FGF2 is crucial for the development of bovine luteal endothelial networks in vitro

Abstract

The development of the corpus luteum requires angiogenesis, and involves the complex interplay between factors such as vascular endothelial growth factor A (VEGFA), fibroblast growth factor 2 (FGF2) and platelet-derived growth factor (PDGF). However, the relative role of these factors remains to be elucidated. This study used a new physiologically relevant mixed luteal cell culture system to test the hypotheses that: a) FGF2 and VEGFA are critical for bovine luteal angiogenesis; and b) local luteal PDGF signalling stimulates the formation of endothelial networks.
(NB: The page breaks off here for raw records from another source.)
Lemma rb_remove_two_ok F s c col l x k r m :
  foc F s c (T col l x k r) → rbt Black m (plug c (T col l x k r)) → l ≠ E → r ≠ E →
  wp (RB_REMOVE x) s (λ p s', p = x ∧ ∃ n t' m', val n = k ∧ Rep (<[x:=n]> F) s' t' ∧ rbt Black m' t' ∧
    inorder t' = before c ++ inorder l ++ inorder r ++ after c).
Proof.
  intros Hf Hrb Hl Hr. unfold RB_REMOVE.
  pose proof (foc_ne_NULL F s (FL col x k r :: c) l (proj2 (foc_fill F s (FL col x k r) c _) Hf) Hl) as Hl0.
  pose proof (foc_ne_NULL F s (FR col l x k :: c) r (proj2 (foc_fill F s (FR col l x k) c _) Hf) Hr) as Hr0.
  foc_facts Hf. rb_read.
  pose proof (proj2 (foc_fill F s (FR col l x k) c r) Hf) as Hfr.
  eapply wp_mono; [eapply rb_leftmost_ok; [|exact Hfr|exact Hr]|].
  { pose proof (foc_depth _ _ _ _ Hfr). simpl in *; lia. }
  intros e s1 [-> (cL & ce & ke & re & -> & HcL)]. simpl in Hfr.
  apply (foc_app F s cL (FR col l x k :: c)) in Hfr.
  foc_facts Hfr. rb_read.
  eapply wp_mono; [exact (rb_succ_ok F s c col l x k cL ce e ke re Hfr Hl)|].
  intros _ s1 [Hs1e Hrep]. rb_read. eapply wp_mono; [exact Hrep|]. clear Hrep Hs1e.
  intros _ s2 (n & Hn & Hs2). pose proof (succ_par _ _ _ _ _ _ e (FR col l e ke) Hfr eq_refl) as Hpar.
  simpl in Hpar. rewrite Hpar. clear Hpar.
  assert (par (cL ++ FR col l e ke :: c) ≠ NULL) as Hp0.
  { pose proof (foc_null _ _ _ _ Hs2) as Hnull. intros Heq. apply Hnull, elem_of_app. right.
    rewrite <- Heq. apply par_in. by destruct cL. }
  rb_read. eapply wp_mono; [eapply rb_augment_up_ok; [|exact Hs2|by destruct cL]|].
  { pose proof (foc_ctx_size _ _ _ _ Hfr). rewrite length_app in *. simpl in *. lia. }
  intros _ ? ->. apply wp_ret. simpl. apply wp_bind. clear Hp0.
  change (T col l x k (plug cL (T ce E e ke re))) with (fill (FR col l x k) (plug cL (T ce E e ke re))) in Hrb.
  change (plug c (fill (FR col l x k) (plug cL (T ce E e ke re))))
    with (plug (FR col l x k :: c) (plug cL (T ce E e ke re))) in Hrb.
  rewrite <- plug_app in Hrb.
  destruct (rbt_at _ _ _ Hrb) as (pc & tc & h & Hc & Ht & Hpc).
  pose proof (rbt_tcolor _ _ _ Ht) as Htc. simpl in Htc. subst tc.
  apply (rbc_relabel _ _ cL _ (FR col l e ke) c) in Hc; [|done..].
  eapply wp_mono; [exact (rb_unlink_ok _ s2 _ pc h ce E e ke re re Hs2 Hc Ht Hpc (or_introl (conj eq_refl eq_refl)))|].
  intros _ s3 (t' & m' & Ht' & Hm' & Hin'). apply wp_ret. split; [done|].
  exists n, t', m'. split_and!; try done.
  rewrite Hin', !inorder_plug, before_app, after_app, HcL. simpl. by rewrite <- !app_assoc.
Qed.

(** The removal of an element, at any place of the sequence. *)
Lemma rb_remove_ok F s l1 x k l2 :
  rb_holds cmp F s (l1 ++ (x, k) :: l2) →
  wp (RB_REMOVE x) s (λ p s', p = x ∧ ∃ n, val n = k ∧ rb_holds cmp (<[x:=n]> F) s' (l1 ++ l2)).
Proof.
  intros (t & m & Ht & Hm & Hin & Hs).
  destruct (focus_at _ _ _ _ _ Hin) as (c & col & l & r & -> & -> & ->). clear Hin.
  apply foc_plug in Ht.
  assert (sorted cmp ((before c ++ inorder l) ++ inorder r ++ after c)) as Hs'.
  { clear -Hs. induction (before c ++ inorder l) as [|a l1 IH]; simpl in *.
    - by apply StronglySorted_cons in Hs as [_ Hs].
    - apply StronglySorted_cons in Hs as [Ha Hs]. constructor; [by apply IH|].
      rewrite Forall_app, Forall_cons in Ha. rewrite Forall_app. naive_solver. }
  destruct (decide (root l = NULL ∨ root r = NULL)) as [Hlr|Hlr].
  - assert (l = E ∨ r = E) as Hlr'.
    { pose proof (foc_null _ _ _ _ Ht) as Hn. simpl in Hn.
      destruct l as [|? ? y ? ?], r as [|? ? z ? ?]; auto. simpl in *. exfalso. apply Hn.
      repeat setoid_rewrite elem_of_cons || setoid_rewrite elem_of_app. naive_solver. }
    eapply wp_mono; [by eapply rb_remove_one_ok|]. intros p s' [-> (t' & m' & Ht' & Hm' & Hin')].
    split; [done|]. eexists. split; [|exists t', m'; split_and!; try done]; [done|].
    by rewrite Hin', <- app_assoc.
  - eapply wp_mono; [eapply rb_remove_two_ok; [exact Ht|exact Hm|..]; intros ->; apply Hlr; auto|].
    intros p s' [-> (n & t' & m' & Hn & Ht' & Hm' & Hin')].
    split; [done|]. exists n. split; [done|]. exists t', m'. split_and!; try done.
    by rewrite Hin', <- app_assoc.
Qed.
End remove.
Cells were treated with receptor tyrosine kinase inhibitors against VEGFA (SU1498), FGF2 (SU5402) or PDGF (AG1295) activity. After 9 days in culture, endothelial cells were immunostained for von Willebrand factor (VWF) and quantified by image analysis. Highly organised intricate endothelial networks were formed in the presence of exogenous VEGFA and FGF2. The inhibition of FGF2 activity reduced the total area of VWF staining versus controls (>95%; P<0.001). Inhibition of VEGF and PDGF activity reduced the endothelial network formation by more than 60 and 75% respectively (P<0.05). Progesterone production increased in all treatments from day 1 to 7 (P<0.001), and was unaffected by FGF2 or PDGF receptor kinase inhibition (P>0.05), but was reduced by the VEGF receptor inhibitor on days 5 and 7 (P<0.001). In conclusion, this study confirmed that VEGF signalling regulates both bovine luteal angiogenesis and progesterone production. However, FGF2 was crucial for luteal endothelial network formation. Also, for the first time, this study showed that local luteal PDGF activity regulates bovine luteal endothelial network formation in vitro.